Criminals in Warwickshire have been made to pay back more than £750,000 during 2012/13, enabling victims to receive compensation.
The money has been secured by the Warwickshire Police Economic Crime Unit through the courts following detailed investigation into the financial means of convicted criminals.
Police financial investigators were granted 63 confiscation orders at crown court from April 2012 to March this year, resulting in a total of £513,954 being recovered. A further £268,875 was obtained through 10 cash forfeitures.
Confiscation orders resulted in £98,348 being paid in compensation to known victims.
Detective Inspector Mark Glazzard, head of the Economic Crime Unit for both Warwickshire and West Mercia Police, said: “The Proceeds of Crime Act (POCA) allows the police to pursue criminals through the courts to confiscate their ill-gotten gains.
“In Warwickshire, we have a successful record of recovering many thousands of pounds each year from convicted criminals.
“If someone has been convicted and the court decides they have a lifestyle funded by crime, it calculates the benefit from their criminal conduct and orders them to pay back a certain amount, even if it means they have to sell assets, including major items such as their car and home.
“They then have a specified period of time to comply with the order and pay back the money. Failure to do so automatically results in a prescribed and often lengthy further period in prison. And even then, the debt is not wiped off by the default prison sentence – it remains in place until the person has the means to pay.”
DI Glazzard said money was at the heart of all organised crime, especially when involving drugs. “The lifestyle and status it brings is the main motivation for most criminals. And just as legitimate businesses need funding to stay afloat, so does organised crime. Without cashflow, deals can’t be made and people can’t be paid. For both these reasons, many organised criminals fear attacks on their finances and lifestyle more than prison.
“We are working hard with our partner agencies such as the Crown Prosecution Service and the courts, to target criminals in any way we can, not just through prosecutions but by hitting them where it hurts – in their pockets.
“Most importantly, we have been able to compensate some victims through the confiscation process. Victims are central to our way of thinking so it is satisfying that our efforts go some way to relieve their distress.”

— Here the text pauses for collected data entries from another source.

(* ===== verification/SystemSample.v ===== *)
(** * Examples for the program as a whole

    The nodes of the examples for the connectors, from the moment on at which their
    chains stand still, with a server on which the second statement fails, and with the
    publisher of the program, whose socket is patient or refuses messages. *)

From S2P Require Import Prelude Json JsonRead BlockData Chainstate ChainTree BaseChain BlockCache MySql Sync SyncProofs ZmqPub ZmqProofs ZmqProps Publisher Pending RunData CoreChain CoreProps EthUtils EthChain EthProps EthSample System.
Import Model ReaderModel BitsProto ZmqSample PendingSample MySqlServer MySqlSample CoreSample.

#[local] Existing Instance patient_socket_laws.

Lemma publisher_reliable : pending_reliable (PB:=zmq_publisher).
Proof. apply zmq_pending_reliable. intros []. Qed.

#[local] Instance headers_universe : Universe := {|
  par h := match list_find (fun x => x.1 = h) headers with
           | Some (_, (_, (_, parent))) => parent | None => ""%string end;
  hgt h := match list_find (fun x => x.1 = h) headers with
           | Some (_, (_, (height, _))) => height | None => -1 end
|}.

Lemma sample_committed (b : BlockData) : 0 <= blk_height b <= i64_max ->
  blk_parent b = par (blk_hash b) -> blk_height b = hgt (blk_hash b) ->
  hgt (blk_parent b) = blk_height b - 1 -> committed b.
Proof.
  intros Hh Hp Hb Hl. split_and!; try done; try lia. apply valid_block.
  unfold i64_max, u64_modulus in *. lia.
Qed.

(** A publisher whose socket refuses every other message at first. *)
Definition busy : ZmqPub := {|
  zp_sock := {| parts := []; log := [];
                schedule := [false; true; false; true; false; true; false; true; false] |};
  nextSeq := ∅; games := {[ "tn"%string := 1 ]}
|}.

Lemma busy_ok : pub_ok (ZL:=log_socket_laws) busy.
Proof.
  split; cbn; [done| | | |constructor].
  - intros cmd. by rewrite lookup_empty.
  - done.
  - apply (bool_decide_unpack _). vm_compute. exact I.
Qed.

(** An empty database, and an empty table. *)
Definition cold {B} (p : ZmqPub) (b : B)
  : Sync (BlockCacheChain B MySqlBlockStorage) (PendingManager ZmqPub) := {|
  sy_base := {| bcc_base := b; bcc_store := connected; lastTipHeight := 0 |};
  sy_chain := {| blocks := ∅; variables := ∅; savepoints := [] |};
  sy_rest := pm_start p;
  numBlocks := 1; nextStartHeight := -1
|}.

Lemma cold_cold {B} (ZL : ZmqLaws log_socket) (R : B -> Prop) p b : pub_ok p -> R b ->
  cold_start (PL:=zmq_publisher_laws (ZL:=ZL)) "blocks" 4 R (cold p b).
Proof.
  intros Hp Hb. by split_and!.
Qed.

#[local] Instance core_stack : BaseChain (BlockCacheChain CoreChain MySqlBlockStorage) :=
  node_stack (CC:=switching_node) (MP:=flaky_server) 6 10.

Lemma core_committed : hashes_committed core_parse (view_at 2).
Proof.
  intros i h b Hi. revert b.
  apply (view_check (fun _ i h => forall b, core_parse h = Ok b -> committed b /\ h <> ""%string) 2 i h);
    [|exact Hi].
  every_block ltac:(intros b [= <-]; split; [apply sample_committed; done|done]).
Qed.

(** With the busy publisher; and with the patient one, without a wait. *)
Lemma core_node_syncs_witness :
  (exists s', run_turns 3 4 (Some (TipUpdatedFrom true 3)) 10
      (cold busy {| cc_node := moment 2; listeners := ∅ |}) = (Ok tt, s') /\
    synced 4 (core_at (view_at 2)) s') /\
  (exists s', run_loop 3 4 (Some (TipUpdatedFrom true 3)) 10
      (cold publisher {| cc_node := moment 2; listeners := ∅ |}) = (Ok tt, s') /\
    synced 4 (core_at (view_at 2)) s').
Proof.
  split.
  - destruct (core_node_syncs (CC:=switching_node) (MP:=flaky_server) (PL:=zmq_publisher_laws (ZL:=log_socket_laws))
      6 10 "blocks" true 3 4 (fun n : nat => 2 <= n)%nat (view_at 2) 10
      (cold busy {| cc_node := moment 2; listeners := ∅ |})) as [(s' & Hrun & Hs & _) _].
    + exact still_third.
    + exact core_committed.
    + cbn. lia.
    + apply server_answers.
    + done.
    + lia.
    + apply cold_cold; [exact busy_ok|exact (le_n 2%nat)].
    + cbn. lia.
    + exact (ex_intro _ s' (conj Hrun Hs)).
  - destruct (core_node_syncs (CC:=switching_node) (MP:=flaky_server) (PL:=zmq_publisher_laws (ZL:=patient_socket_laws))
      6 10 "blocks" true 3 4 (fun n : nat => 2 <= n)%nat (view_at 2) 10
      (cold publisher {| cc_node := moment 2; listeners := ∅ |})) as [_ Hloop].
    + exact still_third.
    + exact core_committed.
    + cbn. lia.
    + apply server_answers.
    + done.
    + lia.
    + apply cold_cold; [exact publisher_ok|exact (le_n 2%nat)].
    + cbn. lia.
    + destruct (Hloop publisher_reliable) as (s' & Hrun & Hs & _).
      exact (ex_intro _ s' (conj Hrun Hs)).
Defined.

Import EthSample.

#[local] Instance eth_stack : BaseChain (BlockCacheChain EthChain MySqlBlockStorage) :=
  eth_node_stack (EC:=eth_node) (MP:=flaky_server) 2 1 10.

Lemma eth_committed : hashes_committed (eth_parse "0xcontract" 2) (view_at 2).
Proof.
  intros i h b Hi. revert b.
  apply (view_check (fun _ i h => forall b, eth_parse "0xcontract" 2 h = Ok b ->
    committed b /\ h <> ""%string) 2 i h); [|exact Hi].
  every_block ltac:(intros b [= <-]; split; [apply sample_committed; done|done]).
Qed.

Lemma eth_node_syncs_witness :
  exists s', run_turns 3 4 (Some (TipUpdatedFrom true 3)) 10
      (cold busy {| ec_node := eth_moment 2; accountsContract := "0xcontract"; chainId := 137;
                    pending := None; mempool := ∅; sub := false |}) = (Ok tt, s') /\
    synced 4 (eth_at "0xcontract" 2 (view_at 2)) s'.
Proof.
  destruct (eth_node_syncs (EC:=eth_node) (MP:=flaky_server)
    (PL:=zmq_publisher_laws (ZL:=log_socket_laws)) 2 1 10 "blocks" "0xcontract" true 3 4
    (fun n : nat => 2 <= n)%nat (view_at 2) 10
    (cold busy {| ec_node := eth_moment 2; accountsContract := "0xcontract"; chainId := 137;
                  pending := None; mempool := ∅; sub := false |})) as [(s' & Hrun & Hs & _) _].
  - exact eth_still_third.
  - exact eth_committed.
  - lia.
  - apply server_answers.
  - done.
  - lia.
  - apply cold_cold; [exact busy_ok|]. split; [exact (le_n 2%nat)|reflexivity].
  - cbn. lia.
  - exact (ex_intro _ s' (conj Hrun Hs)).
Defined.
Lemma step_buffer_truthy (s : State) (idx : nat) (b : Block) :
  Forall (fun item => item <> "") (current_text_buffer s) ->
  Forall (fun item => item <> "") (current_text_buffer (step mapping fmt s idx b)).
Proof.
  intros H. apply Forall_forall. intros item Hitem.
  apply step_buffer_wrapped in Hitem as [Hitem|[t ->]].
  - rewrite Forall_forall in H. by apply H.
  - apply truthy_true, wrapped_truthy.
Qed.

Lemma flush_texts_truthy (s : State) :
  Forall (fun item => item <> "") (current_text_buffer s) ->
  Forall (fun e => text e <> "") (content_sections s) ->
  Forall (fun e => text e <> "") (content_sections (flush_current_text s)).
Proof.
  intros Hb Hc. rewrite flush_content. apply Forall_app. split; [done|].
  destruct (current_text_buffer s) as [|x l]; [constructor|].
  apply Forall_singleton. cbn. apply join_truthy. by inversion Hb.
Qed.

Lemma step_texts_truthy (s : State) (idx : nat) (b : Block) :
  Forall (fun item => item <> "") (current_text_buffer s) ->
  Forall (fun e => text e <> "") (content_sections s) ->
  Forall (fun e => text e <> "") (content_sections (step mapping fmt s idx b)).
Proof.
  intros Hb Hc. destruct (is_header b) eqn:Hh.
  - destruct (step_header mapping fmt s idx b Hh) as [[name ->]| ->]; cbn;
      by apply flush_texts_truthy.
  - by rewrite step_keeps_content.
Qed.

Lemma process_texts_truthy (idx : nat) (l : list Block) (s : State) :
  Forall (fun item => item <> "") (current_text_buffer s) ->
  Forall (fun e => text e <> "") (content_sections s) ->
  Forall (fun item => item <> "")
    (current_text_buffer (process mapping fmt idx l s))
  /\ Forall (fun e => text e <> "")
       (content_sections (process mapping fmt idx l s)).
Proof.
  revert idx s. induction l as [|b l IH]; intros idx s Hb Hc; [done|].
  cbn [process]. apply IH; [by apply step_buffer_truthy|by apply step_texts_truthy].
Qed.

Lemma contributors_cons (idx : nat) (seen : bool) (b : Block)
    (rest : list Block) :
  contributors idx seen (b :: rest)
  = if is_header b then contributors (S idx) seen rest
    else if is_resource b then idx :: contributors (S idx) true rest
    else if is_caption b && seen then contributors (S idx) seen rest
    else if Py.truthy (block_text_of b) then idx :: contributors (S idx) seen rest
    else contributors (S idx) seen rest.
Proof. done. Qed.

(** Nothing has been put in an entry or in the buffer exactly when no block
    read so far contributes. *)
Lemma step_nothing (s : State) (idx : nat) (b : Block) (rest : list Block) :
  content_sections (step mapping fmt s idx b) = []
  /\ current_text_buffer (step mapping fmt s idx b) = []
  /\ contributors (S idx) (seen_resource (step mapping fmt s idx b)) rest = []
  <-> content_sections s = [] /\ current_text_buffer s = []
      /\ contributors idx (seen_resource s) (b :: rest) = [].
Proof.
  rewrite contributors_cons.
  destruct (block_cases b) as [(Hh&Hr&Hc)|[(Hh&Hr&Hc)|[(Hh&Hr&Hc)|(Hh&Hr&Hc&Hg)]]];
    rewrite ?Hh, ?Hr, ?Hc; cbn [andb].
  - assert (content_sections (step mapping fmt s idx b)
            = content_sections (flush_current_text s)
            /\ current_text_buffer (step mapping fmt s idx b) = []
            /\ seen_resource (step mapping fmt s idx b) = seen_resource s)
      as (-> & -> & ->).
    { unfold seen_resource.
      destruct (step_header mapping fmt s idx b Hh) as [[name ->]| ->]; cbn;
        rewrite flush_buffer;
        by destruct (flush_other s) as (_ & _ & _ & _ & _ & _ & _ & ->). }
    rewrite flush_content.
    destruct (current_text_buffer s), (content_sections s); cbn;
      intuition discriminate.
  - rewrite step_resource by done. cbn [add_resource current_text_buffer].
    split; [|by intros (_ & _ & ?)]. intros (_ & H & _).
    by apply app_eq_nil in H as [_ ?].
  - rewrite step_caption by done. unfold seen_resource.
    destruct (last_resource s) as [k|] eqn:Hl.
    + destruct (resources s !! k) as [r|]; [|by rewrite Hl].
      destruct (Py.truthy (description r)); [by rewrite Hl|].
      cbn [set_description content_sections current_text_buffer last_resource].
      by rewrite Hl.
    + destruct (Py.truthy (block_text_of b)); [|by rewrite Hl].
      cbn [buffer_append content_sections current_text_buffer last_resource].
      split; [|by intros (_ & _ & ?)]. intros (_ & H & _).
      by apply app_eq_nil in H as [_ ?].
  - rewrite step_generic by done.
    destruct (Py.truthy (block_text_of b)); [|done].
    cbn [buffer_append content_sections current_text_buffer]. unfold seen_resource.
    cbn [buffer_append last_resource].
    split; [|by intros (_ & _ & ?)]. intros (_ & H & _).
    by apply app_eq_nil in H as [_ ?].
Qed.

Lemma process_nothing (idx : nat) (l : list Block) (s : State) :
  content_sections (process mapping fmt idx l s) = []
  /\ current_text_buffer (process mapping fmt idx l s) = []
  <-> content_sections s = [] /\ current_text_buffer s = []
      /\ contributors idx (seen_resource s) l = [].
Proof.
  revert idx s. induction l as [|b l IH]; intros idx s.
  { cbn. intuition. }
  cbn [process]. rewrite IH. apply step_nothing.
Qed.

(** Only header blocks, one entry each at most, make the content grow. *)
Lemma process_content_length (idx : nat) (l : list Block) (s : State) :
  length (content_sections (process mapping fmt idx l s))
  <= length (content_sections s) + length (List.filter is_header l).
Proof.
  revert idx s. induction l as [|b l IH]; intros idx s; cbn; [lia|].
  etrans; [apply IH|]. destruct (is_header b) eqn:Hh.
  - assert (content_sections (step mapping fmt s idx b)
            = content_sections (flush_current_text s)) as ->.
    { by destruct (step_header mapping fmt s idx b Hh) as [[name ->]| ->]. }
    rewrite flush_content, length_app.
    destruct (current_text_buffer s); cbn; lia.
  - rewrite step_keeps_content by done. lia.
Qed.

End Entries.

(** X4: the content of the output is never empty.  When no block
    contributes to the text (no resource block, no caption before the first
    resource and no generic block with a non-empty stripped text), it is a
    single entry with an empty text; otherwise every entry has a non-empty
    text. *)
Theorem content_texts
    (blocks : list Block) (mapping : gmap string string) (fmt : LinkFormat) :
  let out := out_content (compile_parsed_content blocks mapping fmt) in
  out <> []
  /\ (contributors 0 false blocks = [] -> exists e, out = [e] /\ text e = "")
  /\ (contributors 0 false blocks <> [] -> Forall (fun e => text e <> "") out).
Proof.
  intros out. subst out. unfold compile_parsed_content, finish. cbn [out_content].
  set (s := process mapping fmt 0 blocks initial_state).
  destruct (process_texts_truthy mapping fmt 0 blocks initial_state)
    as [Hb Hc]; [constructor..|]. fold s in Hb, Hc.
  pose proof (process_nothing mapping fmt 0 blocks initial_state) as Hn.
  fold s in Hn. cbn in Hn.
  pose proof (flush_texts_truthy s Hb Hc) as Hf.
  pose proof (flush_content s) as Hfc.
  split; [by destruct (content_sections (flush_current_text s))|]. split.
  - intros Hnone. destruct Hn as [_ Hn]. destruct Hn as [Hcs Hbuf]; [done|].
    rewrite Hfc, Hcs, Hbuf. cbn. eauto.
  - intros Hsome.
    destruct (content_sections (flush_current_text s)) as [|e l]; [|done].
    exfalso. apply Hsome. apply Hn. symmetry in Hfc.
    apply app_eq_nil in Hfc as [Hcs E]. split; [done|].
    by destruct (current_text_buffer s).
Qed.

Lemma content_texts_witness :
  contributors 0 false mixed_blocks <> []
  /\ Forall (fun e => text e <> "")
       (out_content
          (compile_parsed_content mixed_blocks intro_mapping
             default_block_link_format)).
Proof.
  assert (contributors 0 false mixed_blocks <> []) as H by (vm_compute; congruence).
  split; [exact H|].
  exact (proj2 (proj2 (content_texts mixed_blocks intro_mapping
                         default_block_link_format)) H).
Defined.

(** X5: the content of the output has at least one entry and at most one
    more than there are Section header blocks. *)
Theorem content_length_bound
    (blocks : list Block) (mapping : gmap string string) (fmt : LinkFormat) :
  1 <= length (out_content (compile_parsed_content blocks mapping fmt))
    <= S (length (List.filter is_header blocks)).
Proof.
  unfold compile_parsed_content, finish. cbn [out_content].
  set (s := process mapping fmt 0 blocks initial_state).
  pose proof (process_content_length mapping fmt 0 blocks initial_state) as Hlen.
  fold s in Hlen. cbn in Hlen.
  pose proof (flush_content s) as Hfc.
  destruct (content_sections (flush_current_text s)) as [|e l].
  - cbn. lia.
  - apply (f_equal length) in Hfc. rewrite length_app in Hfc. cbn in Hfc.
    destruct (current_text_buffer s); cbn in *; lia.
Qed.

(** ** Entries and their headers *)

Section Headers.

Context (mapping : gmap string string) (fmt : LinkFormat).

Lemma entry_from_headers_app (pre l : list Block) (e : ContentEntry) :
  entry_from_headers mapping fmt pre e ->
  entry_from_headers mapping fmt (pre ++ l) e.
Proof.
  intros (src & sub & Hsec & Hsub & Hlt). exists src, sub.
  split; [|split; [|done]].
  - destruct src as [i|]; [|done]. destruct Hsec as (b & m & Hb & ?).
    exists b, m. split; [by apply lookup_app_l_Some|done].
  - destruct sub as [j|]; [|done]. destruct Hsub as (b & Hb & ?).
    exists b. split; [by apply lookup_app_l_Some|done].
Qed.

Lemma entry_from_headers_text (pre : list Block) (s : State) (t t' : string) :
  entry_from_headers mapping fmt pre (current_entry s t) ->
  entry_from_headers mapping fmt pre (current_entry s t').
Proof.
  intros (src & sub & Hsec & Hsub & Hlt). exists src, sub.
  split; [|split; [|done]].
  - by destruct src.
  - by destruct sub.
Qed.

Lemma flush_current_entry (s : State) (t : string) :
  current_entry (flush_current_text s) t = current_entry s t.
Proof.
  unfold current_entry.
  by destruct (flush_other s) as (_ & -> & -> & -> & -> & _).
Qed.

Lemma step_keeps_current_entry (s : State) (idx : nat) (b : Block) (t : string) :
  is_header b = false ->
  current_entry (step mapping fmt s idx b) t = current_entry s t.
Proof.
  intros Hh.
  destruct (block_cases b) as [(?&_)|[(_&Hr&_)|[(_&_&Hc)|(_&_&_&Hg)]]];
    try congruence.
  - by rewrite step_resource.
  - rewrite step_caption by done.
    destruct (last_resource s) as [k|].
    + destruct (resources s !! k) as [r|]; [|done].
      by destruct (Py.truthy (description r)).
    + by destruct (Py.truthy _).
  - rewrite step_generic by done. by destruct (Py.truthy _).
Qed.

Lemma flush_entries (pre : list Block) (s : State) :
  entry_from_headers mapping fmt pre (current_entry s "") ->
  Forall (entry_from_headers mapping fmt pre) (content_sections s) ->
  Forall (entry_from_headers mapping fmt pre)
    (content_sections (flush_current_text s)).
Proof.
  intros Hcur Hall. rewrite flush_content. apply Forall_app. split; [done|].
  destruct (current_text_buffer s); [constructor|].
  apply Forall_singleton. by eapply entry_from_headers_text.
Qed.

All monies confiscated under the POCA legislation are shared between the government which receives 50 percent, the courts service (12.5 per cent), the CPS and the police (18.75 per cent each).
DI Glazzard added that the legislation helped stifle criminal activity and sent a clear message to everyone that crime does not pay. “If you know someone who is benefiting from crime in any way, do call Warwickshire Police on 101, or alternatively, contact the anonymous Crimestoppers charity on 0800 555 111.”